Problem statement:
The word "times" may appear in the records below. Report how many lines contain it, and write nothing besides the number.

Data shown:
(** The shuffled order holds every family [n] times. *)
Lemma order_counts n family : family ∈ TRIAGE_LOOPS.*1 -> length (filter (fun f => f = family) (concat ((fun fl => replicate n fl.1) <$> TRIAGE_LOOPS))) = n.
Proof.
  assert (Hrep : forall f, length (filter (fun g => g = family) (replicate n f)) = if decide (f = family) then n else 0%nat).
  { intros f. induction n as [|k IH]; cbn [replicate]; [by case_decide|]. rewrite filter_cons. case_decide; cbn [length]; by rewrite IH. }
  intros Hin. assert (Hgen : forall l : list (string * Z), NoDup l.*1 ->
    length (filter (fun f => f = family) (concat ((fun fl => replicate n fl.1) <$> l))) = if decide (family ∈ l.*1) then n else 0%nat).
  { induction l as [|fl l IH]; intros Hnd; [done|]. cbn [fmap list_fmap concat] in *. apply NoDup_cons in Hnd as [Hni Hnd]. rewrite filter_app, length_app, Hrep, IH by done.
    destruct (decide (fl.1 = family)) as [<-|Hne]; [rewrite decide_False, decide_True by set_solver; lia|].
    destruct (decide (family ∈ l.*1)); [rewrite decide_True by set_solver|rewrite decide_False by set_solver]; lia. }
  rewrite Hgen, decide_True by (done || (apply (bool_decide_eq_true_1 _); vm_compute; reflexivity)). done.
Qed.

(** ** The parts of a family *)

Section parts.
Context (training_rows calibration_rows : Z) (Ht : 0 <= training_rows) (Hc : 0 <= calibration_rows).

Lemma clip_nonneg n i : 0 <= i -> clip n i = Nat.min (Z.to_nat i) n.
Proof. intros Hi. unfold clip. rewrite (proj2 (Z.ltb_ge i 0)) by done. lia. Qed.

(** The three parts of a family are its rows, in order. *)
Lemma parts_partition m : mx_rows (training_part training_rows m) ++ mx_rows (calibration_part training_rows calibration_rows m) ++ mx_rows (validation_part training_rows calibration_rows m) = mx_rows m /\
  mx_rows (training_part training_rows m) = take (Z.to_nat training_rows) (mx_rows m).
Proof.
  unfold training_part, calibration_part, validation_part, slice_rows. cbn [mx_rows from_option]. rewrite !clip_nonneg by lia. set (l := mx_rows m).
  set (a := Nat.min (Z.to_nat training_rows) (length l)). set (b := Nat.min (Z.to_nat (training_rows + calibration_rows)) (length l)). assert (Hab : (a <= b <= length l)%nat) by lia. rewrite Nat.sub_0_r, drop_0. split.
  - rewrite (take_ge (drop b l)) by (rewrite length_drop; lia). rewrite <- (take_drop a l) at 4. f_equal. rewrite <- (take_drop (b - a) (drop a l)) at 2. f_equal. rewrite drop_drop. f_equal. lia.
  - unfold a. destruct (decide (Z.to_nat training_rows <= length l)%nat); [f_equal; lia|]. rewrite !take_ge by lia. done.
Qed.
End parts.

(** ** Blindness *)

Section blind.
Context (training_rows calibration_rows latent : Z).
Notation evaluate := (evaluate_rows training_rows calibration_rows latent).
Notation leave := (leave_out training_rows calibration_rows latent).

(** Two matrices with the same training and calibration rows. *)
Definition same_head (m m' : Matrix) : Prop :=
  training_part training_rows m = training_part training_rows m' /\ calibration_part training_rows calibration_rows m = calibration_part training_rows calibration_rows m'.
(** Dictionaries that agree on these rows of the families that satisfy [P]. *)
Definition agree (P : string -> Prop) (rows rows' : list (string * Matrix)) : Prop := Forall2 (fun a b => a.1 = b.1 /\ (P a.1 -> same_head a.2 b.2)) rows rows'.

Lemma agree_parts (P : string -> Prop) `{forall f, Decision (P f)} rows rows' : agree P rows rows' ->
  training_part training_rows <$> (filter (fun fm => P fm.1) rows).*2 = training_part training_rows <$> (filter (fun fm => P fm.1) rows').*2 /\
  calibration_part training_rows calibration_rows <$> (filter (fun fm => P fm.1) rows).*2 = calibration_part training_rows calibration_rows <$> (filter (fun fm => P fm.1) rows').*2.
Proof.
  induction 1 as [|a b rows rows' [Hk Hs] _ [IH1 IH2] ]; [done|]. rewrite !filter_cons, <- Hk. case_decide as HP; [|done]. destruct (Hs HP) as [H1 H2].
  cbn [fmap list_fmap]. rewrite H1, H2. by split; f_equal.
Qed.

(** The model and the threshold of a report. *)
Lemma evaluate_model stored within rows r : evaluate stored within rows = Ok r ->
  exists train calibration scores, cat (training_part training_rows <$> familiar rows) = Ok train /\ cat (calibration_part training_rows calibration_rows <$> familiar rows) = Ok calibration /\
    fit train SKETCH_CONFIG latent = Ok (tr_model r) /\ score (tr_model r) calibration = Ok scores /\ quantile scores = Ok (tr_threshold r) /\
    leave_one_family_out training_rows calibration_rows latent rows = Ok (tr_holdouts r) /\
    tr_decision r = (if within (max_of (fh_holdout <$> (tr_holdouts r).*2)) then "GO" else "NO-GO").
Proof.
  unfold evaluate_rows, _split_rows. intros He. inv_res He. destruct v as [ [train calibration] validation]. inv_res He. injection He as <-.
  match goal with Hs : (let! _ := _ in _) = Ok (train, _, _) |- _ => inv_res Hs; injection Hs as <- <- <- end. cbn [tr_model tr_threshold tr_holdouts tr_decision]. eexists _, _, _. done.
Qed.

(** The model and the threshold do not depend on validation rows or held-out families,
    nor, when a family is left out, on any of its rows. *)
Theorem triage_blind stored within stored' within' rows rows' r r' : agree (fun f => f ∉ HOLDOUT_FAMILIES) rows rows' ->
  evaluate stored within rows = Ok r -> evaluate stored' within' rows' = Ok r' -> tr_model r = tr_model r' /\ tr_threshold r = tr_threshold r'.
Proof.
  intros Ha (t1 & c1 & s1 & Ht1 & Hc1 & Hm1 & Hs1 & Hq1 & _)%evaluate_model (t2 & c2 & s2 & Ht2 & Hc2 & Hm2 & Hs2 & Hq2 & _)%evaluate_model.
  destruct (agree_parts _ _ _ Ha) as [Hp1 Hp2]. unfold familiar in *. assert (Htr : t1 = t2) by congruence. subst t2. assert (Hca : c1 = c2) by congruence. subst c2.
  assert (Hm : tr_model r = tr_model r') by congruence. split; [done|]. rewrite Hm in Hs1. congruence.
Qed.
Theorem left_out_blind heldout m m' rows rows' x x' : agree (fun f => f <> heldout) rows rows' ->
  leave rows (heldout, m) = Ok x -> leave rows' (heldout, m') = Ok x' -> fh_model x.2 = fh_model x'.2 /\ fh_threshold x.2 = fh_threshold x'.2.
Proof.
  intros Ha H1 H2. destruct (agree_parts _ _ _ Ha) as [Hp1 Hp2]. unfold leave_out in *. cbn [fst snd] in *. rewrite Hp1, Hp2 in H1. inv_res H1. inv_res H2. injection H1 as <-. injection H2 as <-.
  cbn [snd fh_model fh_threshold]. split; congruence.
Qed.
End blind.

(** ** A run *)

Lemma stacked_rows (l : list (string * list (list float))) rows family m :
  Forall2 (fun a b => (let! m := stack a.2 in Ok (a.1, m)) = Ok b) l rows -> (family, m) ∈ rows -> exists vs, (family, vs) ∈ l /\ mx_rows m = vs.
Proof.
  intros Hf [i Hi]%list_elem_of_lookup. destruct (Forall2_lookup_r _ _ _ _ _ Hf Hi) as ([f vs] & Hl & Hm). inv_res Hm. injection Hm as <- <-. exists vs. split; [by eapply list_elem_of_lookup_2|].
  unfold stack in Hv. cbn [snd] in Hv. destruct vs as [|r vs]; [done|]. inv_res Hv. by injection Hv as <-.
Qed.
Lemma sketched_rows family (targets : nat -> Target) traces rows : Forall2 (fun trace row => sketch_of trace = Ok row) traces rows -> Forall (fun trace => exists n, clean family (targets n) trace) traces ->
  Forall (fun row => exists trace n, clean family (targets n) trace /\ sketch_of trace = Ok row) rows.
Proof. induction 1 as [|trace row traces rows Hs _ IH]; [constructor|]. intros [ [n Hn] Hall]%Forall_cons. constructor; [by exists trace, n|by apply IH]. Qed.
...
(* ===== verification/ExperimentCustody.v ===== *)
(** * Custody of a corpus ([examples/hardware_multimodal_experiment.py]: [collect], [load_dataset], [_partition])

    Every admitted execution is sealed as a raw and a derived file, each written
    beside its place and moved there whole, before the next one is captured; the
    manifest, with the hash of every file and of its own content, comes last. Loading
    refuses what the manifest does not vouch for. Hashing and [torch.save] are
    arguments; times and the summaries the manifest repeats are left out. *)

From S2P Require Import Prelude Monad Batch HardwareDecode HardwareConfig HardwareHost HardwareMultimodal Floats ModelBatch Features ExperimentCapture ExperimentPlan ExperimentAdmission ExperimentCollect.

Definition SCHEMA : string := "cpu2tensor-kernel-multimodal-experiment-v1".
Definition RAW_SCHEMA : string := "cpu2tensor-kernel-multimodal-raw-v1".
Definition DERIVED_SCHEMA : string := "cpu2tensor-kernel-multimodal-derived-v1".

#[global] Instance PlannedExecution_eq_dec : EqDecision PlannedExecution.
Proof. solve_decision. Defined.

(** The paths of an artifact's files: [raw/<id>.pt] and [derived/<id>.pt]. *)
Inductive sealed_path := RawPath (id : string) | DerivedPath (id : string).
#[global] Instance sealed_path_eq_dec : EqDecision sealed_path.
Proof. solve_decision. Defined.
* * *
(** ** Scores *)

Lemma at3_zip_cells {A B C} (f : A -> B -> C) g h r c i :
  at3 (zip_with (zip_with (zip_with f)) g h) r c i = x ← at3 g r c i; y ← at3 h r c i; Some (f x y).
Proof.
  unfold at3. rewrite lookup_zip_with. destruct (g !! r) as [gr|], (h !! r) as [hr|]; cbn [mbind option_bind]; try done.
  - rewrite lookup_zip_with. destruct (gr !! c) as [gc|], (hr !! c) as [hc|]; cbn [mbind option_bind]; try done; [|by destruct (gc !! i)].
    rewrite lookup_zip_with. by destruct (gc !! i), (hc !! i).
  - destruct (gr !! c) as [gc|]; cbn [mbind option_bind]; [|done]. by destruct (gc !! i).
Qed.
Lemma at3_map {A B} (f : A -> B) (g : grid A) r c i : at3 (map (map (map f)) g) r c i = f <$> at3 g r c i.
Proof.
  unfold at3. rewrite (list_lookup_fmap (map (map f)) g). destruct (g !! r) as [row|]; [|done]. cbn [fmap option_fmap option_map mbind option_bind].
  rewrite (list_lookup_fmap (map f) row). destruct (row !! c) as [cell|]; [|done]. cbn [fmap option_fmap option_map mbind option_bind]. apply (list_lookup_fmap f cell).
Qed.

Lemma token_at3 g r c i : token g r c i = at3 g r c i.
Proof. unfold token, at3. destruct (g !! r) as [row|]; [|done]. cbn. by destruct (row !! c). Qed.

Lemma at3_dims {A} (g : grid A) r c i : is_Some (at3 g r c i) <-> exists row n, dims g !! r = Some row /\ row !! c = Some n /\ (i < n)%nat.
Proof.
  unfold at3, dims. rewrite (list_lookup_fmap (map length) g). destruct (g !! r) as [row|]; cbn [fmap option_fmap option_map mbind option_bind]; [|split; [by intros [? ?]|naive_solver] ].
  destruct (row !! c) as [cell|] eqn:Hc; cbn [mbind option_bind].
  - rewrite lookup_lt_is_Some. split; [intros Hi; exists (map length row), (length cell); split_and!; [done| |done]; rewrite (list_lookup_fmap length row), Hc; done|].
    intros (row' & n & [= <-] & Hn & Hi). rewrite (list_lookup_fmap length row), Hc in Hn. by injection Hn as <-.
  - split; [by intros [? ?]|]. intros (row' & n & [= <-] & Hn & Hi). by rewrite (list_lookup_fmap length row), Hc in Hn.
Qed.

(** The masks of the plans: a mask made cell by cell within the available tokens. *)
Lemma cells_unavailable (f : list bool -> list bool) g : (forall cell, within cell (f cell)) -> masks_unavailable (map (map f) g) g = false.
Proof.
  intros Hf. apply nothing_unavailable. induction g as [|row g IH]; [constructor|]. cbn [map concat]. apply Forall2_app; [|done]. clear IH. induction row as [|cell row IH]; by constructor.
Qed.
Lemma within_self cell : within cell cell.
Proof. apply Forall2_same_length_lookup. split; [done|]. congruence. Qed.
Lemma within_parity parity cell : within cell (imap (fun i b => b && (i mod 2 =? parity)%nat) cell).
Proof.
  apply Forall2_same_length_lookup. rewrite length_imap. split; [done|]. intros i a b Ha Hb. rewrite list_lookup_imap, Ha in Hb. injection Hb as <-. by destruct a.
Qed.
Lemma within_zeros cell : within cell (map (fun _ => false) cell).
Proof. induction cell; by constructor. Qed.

Response:
2